Aktivist kämpft für Reformen
Ägyptischer Blogger hinter Gittern

Selbst in seiner Gefängniszelle hört Alaa Abdel Fattah nicht auf zu bloggen. Seine Nachrichten schreibt er auf kleine Zettel, die irgendwie den Weg nach draußen finden. Das Blog des 24-Jährigen, das dieser zusammen mit seiner Frau Manal Hassan betreibt, gehört zu den populärsten Stimmen für die Demokratisierung Ägyptens.

HB KAIRO. Abdel Fattah wurde Anfang Mai bei einer Demonstration in Kairo festgenommen, als die Sicherheitskräfte gegen die reformorientierten Kräfte vorgingen. Aufgegeben hat er nicht. „Wir haben die Wände unserer Zelle mit Graffiti vollgeschrieben, mit unseren Namen, Slogans und mit Web-Adressen“, schreibt er an einer Stelle. „Wir haben gesungen und die Stimmung war großartig.“ Ein anderes Mal heißt es aber: „Ich sitze hier und habe Angst, dass sie mich in eine schlimmere Zelle stecken und mir die Besuche streichen. Was soll ich sagen - dass der letzte Tag des Regimes gekommen ist? Ich fürchte, dass unsere Enkel ihn nicht erleben werden, und wir erst recht nicht.“

Das Blog der beiden nennt sich Manalaa, eine Kombination ihrer beiden Vornamen. Sie sind jung, weltlich und antiautoritär, sie verbinden die Blogosphäre mit der Demokratiebewegung. Sie fordern Reformen vom ägyptischen Staatspräsidenten Husni Mubarak, der schon an der Macht ist, seit sie auf der Welt sind. Ihr Blog ist in einer Mischung aus Englisch und Arabisch geschrieben, und es gibt den Reformern eine Stimme, die sonst in den staatlichen Medien kaum zu Wort kommen.

Das Blog wird zur Ankündigung von Kundgebungen sowie zur Verbreitung politischer Kommentare oder auch von Bildern von Geheimpolizisten genutzt, die berüchtigt sind wegen ihres Vorgehens gegen Demonstranten. Im März organisierten die beiden Blogger ein Sit-in auf einem Platz in Kairo, zu dem hundert Demonstranten kamen.
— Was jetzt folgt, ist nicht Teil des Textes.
Lemma summary_entry_num : forall dt rs l,
  (forall r, In r rs -> num_val (mr_cost_at_risk r) <> None) ->
  exists e, summary_entry dt rs l = Ok e /\
    se_count e = List.length (filter (fun r => String.eqb (mr_risk_level r) l) rs) /\
    (se_count e = 0%nat ->
       (se_total_amount e = PInt 0 \/ se_total_amount e = PFloat 0) /\ se_avg_amount e = PInt 0).
Proof.
  intros dt rs l Hnum. unfold summary_entry.
  remember (filter (fun r => String.eqb (mr_risk_level r) l) rs) as filtered eqn:Ef.
  assert (Hc : forall x, In x (map (fun r => astype_cell dt (mr_cost_at_risk r)) filtered) ->
                         num_val x <> None).
  { intros x Hx. apply in_map_iff in Hx as [r [<- Hr]]. apply num_val_astype_cell, Hnum.
    rewrite Ef in Hr. apply filter_In in Hr. apply Hr. }
  destruct (series_sum_dt_num dt _ Hc) as [total [Ht _]]. rewrite Ht. cbn [ebind].
  destruct (Nat.ltb_spec 0 (List.length filtered)) as [Hlt | Hge].
  - destruct (series_mean_dt_num dt _ Hc) as [avg Ha]. rewrite Ha. cbn [ebind].
    eexists. split; [reflexivity |]. split; [reflexivity |]. cbn. intros H0. lia.
  - cbn [ebind]. eexists. split; [reflexivity |]. split; [reflexivity |]. cbn. intros _.
    split; [| reflexivity].
    destruct filtered; [| simpl in Hge; lia].
    simpl in Ht. destruct (series_sum_dt_nil dt) as [E | E]; rewrite E in Ht;
      injection Ht as <-; auto.
Qed.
Wichtig ist aber auch die technische Unterstützung, die Manalaa bietet. So werden dort Mitteilungen aus mehr als 1 000 anderen ägyptischen Blogs gesammelt. „Das ist eine Revolution im Internet in Ägypten“, sagt Salma Abdel Fattah, ein Freund von Alaa, mit diesem aber nicht verwandt. „Statt Al Dschasira oder die BBC zu sehen, gehen wir zu Manalaa und sehen, was los ist.“

Das Blog ist aber auch Teil einer Liebesgeschichte. Abdel Fattah und Hassan lernten sich in einer sozialistischen Jugendgruppe kennen, als er 13 und sie zwölf Jahre alt war. Seitdem kämpfen sie gemeinsam für Reformen in Ägypten. „Wir waren nie länger als eine Woche getrennt“, sagt Hassan im Gespräch mit der Nachrichtenagentur AP. „Es ist das erste Mal, dass er so lange von seinen beiden Geliebten getrennt ist - von mir und seinem Computer.“

Zwtl: Weltweite Kampagne für Freilassung

Im vergangenen Monat gingen ägyptische Sicherheitskräfte hart gegen Reformer vor, was auch zu erheblicher Kritik von Seiten der USA führte, die gehofft hatten, dass Ägypten Mittelpunkt der demokratischen Veränderungen im Nahen Osten wird. Die Polizei nahm mehr als 600 Demonstranten fest. Meist waren es Mitglieder der fundamentalistischen Moslembruderschaft, aber es waren auch weltlich orientierte Regimekritiker darunter - wie Abdel Fattah.

Er wurde am 7. Mai zusammen mit zehn anderen Aktivisten festgenommen. Hassan vermutet, dass ihr Mann wegen des Blogs inhaftiert wurde. Sie hat ihn seitdem mehrere Male im Tora-Gefängnis südlich von Kairo besucht. Wie die Nachrichten aus dem Gefängnis heraus kommen, wollen aber weder sie noch Abdel Fattahs Mutter, Leila Soueif, sagen, die ihren Sohn auch besucht. „Er hat keinen Computer und darf auch auch keine Briefe nach draußen geben, die nicht von der Zensur geprüft wurden“, sagt Soueif.

Nach seiner Festnahme starteten ägyptische, amerikanische und europäische Blogger eine weltweite „Lasst Alaa frei“-Kampagne. Web-Banner mit der Aufschrift „Lasst Alaa zurück zu Manalaa“ werden allein in den USA 150 000 mal am Tag angeklickt.